Cisplatin resistance is a complex process in which many factors are involved [22]. As shown above, down-regulation of anti-apoptotic gene, Bcl-2, via NF-κB and STAT3, appears to be one of the mechanisms which explain that YSY01A overcomes cisplatin resistance. On the other hand, the efficacy of cisplatin is associated with its cellular accumulation. Following exposure to 50 μM cisplatin alone for 2 or 4 hours, 21.9±2.4 ng and 58.8±21.3 ng of platinum were detected in 2×106 SKOV3 cells, respectively; however, the platinum contents were reduced to 11.3±1.7 ng and 29.3±4.9 ng in the same amount of SKOV3/DDP cells as determined by ICP-MS analysis (Fig.6A). The results suggest that the chemoresistant phenotype of SKOV3/DDP cells is likely due to decreased cellular accumulation of platinum. To investigate the effect of YSY01A on the uptake of cisplatin in cisplatin-resistant cells, SKOV3/DDP cells were treated for 4 hours with 50 μM cisplatin with or without a prior 24-hour exposure to 400 nM YSY01A. As shown in Fig.6B, the combination of cisplatin with YSY01A induced a dramatic increase in intracellular platinum content up to 329.7±77.5 ng. Thus the ability of YSY01A to increase cisplatin sensitivity may also result from a substantial increase of cisplatin uptake in tumor cells. Nevertheless, how this event is involved awaits further investigation.

 Fig 6 

Effect of YSY01A on cisplatin delivery to cisplatin-resistant SKOV3/DDP cells. (A) Differences of cisplatin delivery between SKOV3 and SKOV3/DDP cells were analyzed by measurements of platinum content using ICP-MS after cells were exposed to 50 μM cisplatin for 2 or 4 hours. (B) SKOV3/DDP cells were exposed to 50 μM cisplatin for 4 hours with a pretreatment with 400 nM YSY01A or vehicle control for 24 hours. Platinum contents were then measured by ICP-MS. (N=3; * p<0.05, by Student's t-test as compared with vehicle control)
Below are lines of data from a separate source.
(** C7, as stated, fails.  A session connected on transport 7 connects
    again on transport 8: transport 7 is never closed, and the stored
    reconnection count is 0 after the second connection as after the
    first. *)
Lemma reconnect_counterexample :
  dict_get "r1" (connection_metadata (self (after (connect "r1" 7 "u1") producer)))
  = Some {| user_id := "u1"; connected_at := 1000; last_heartbeat := 1001;
            reconnection_count := 0 |} /\
  map (fun c => (call_ws c, method_name (call_method c))) (calls (world reconnected))
  = [(7%nat, "accept"); (7%nat, "send_json"); (8%nat, "accept"); (8%nat, "send_json")] /\
  dict_get "r1" (active_connections (self reconnected)) = Some 8%nat /\
  dict_get "r1" (connection_metadata (self reconnected))
  = Some {| user_id := "u1"; connected_at := 1003; last_heartbeat := 1004;
            reconnection_count := 0 |}.
Proof. repeat split; by_computation. Qed.

(** ** Cleanup *)

Lemma forget_deletes request_id s :
  exists s',
    forget request_id s = (Returned tt, s') /\
    world s' = world s /\
    active_connections (self s') = active_connections (self s) /\
    connection_metadata (self s') = dict_del request_id (connection_metadata (self s)) /\
    message_queue (self s') = dict_del request_id (message_queue (self s)) /\
    last_ack (self s') = dict_del request_id (last_ack (self s)) /\
    message_counters (self s') = dict_del request_id (message_counters (self s)).
Proof.
  unfold forget. do 2 run_step.
  cbn [self on_self set_metadata message_queue].
  assert (Hdel : forall V (d : dict string V),
    (if dict_contains request_id d then dict_del request_id d else d) = dict_del request_id d).
  { intros V d. unfold dict_contains.
    destruct (dict_get request_id d) eqn:Hd; [done|]. by rewrite dict_del_absent. }
  destruct (dict_contains request_id (message_queue (self s))) eqn:Hq;
    do 2 run_step; cbn [self on_self set_metadata set_queue last_ack];
    destruct (dict_contains request_id (last_ack (self s))) eqn:Ha;
    do 2 run_step; cbn [self on_self set_metadata set_queue set_last_ack message_counters];
    destruct (dict_contains request_id (message_counters (self s))) eqn:Hc;
    eexists; (split; [reflexivity|]);
    cbn [self world on_self set_metadata set_queue set_last_ack set_counters
         active_connections connection_metadata message_queue last_ack message_counters];
    rewrite <- (Hdel _ (message_queue (self s))), <- (Hdel _ (last_ack (self s))),
      <- (Hdel _ (message_counters (self s))), ?Hq, ?Ha, ?Hc; done.
Qed.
J Cancer Image (Click on the image to enlarge.)

Discussion

Numerous studies have demonstrated that combination therapy with conventional agents may result in greater tumor growth inhibition than treatment with either agent alone [23-25]. The proteasome inhibitor YSY01A is a promising novel agent that exhibits anti-tumor effect via multiple signaling pathways [12, 13]. In an attempt to identifying the potential of YSY01A to enhance the cytotoxicity of cisplatin, particularly in cisplatin-resistant cells, the present study demonstrated for the first time that YSY01A and cisplatin combined treatment inhibited cell survival by inducing apoptosis and enhancing cisplatin uptake in the cisplatin-resistant ovarian cancer cell line. Our findings provide further evidence for a contribution of proteasomal inhibition to overcome conventional drug resistance in tumors.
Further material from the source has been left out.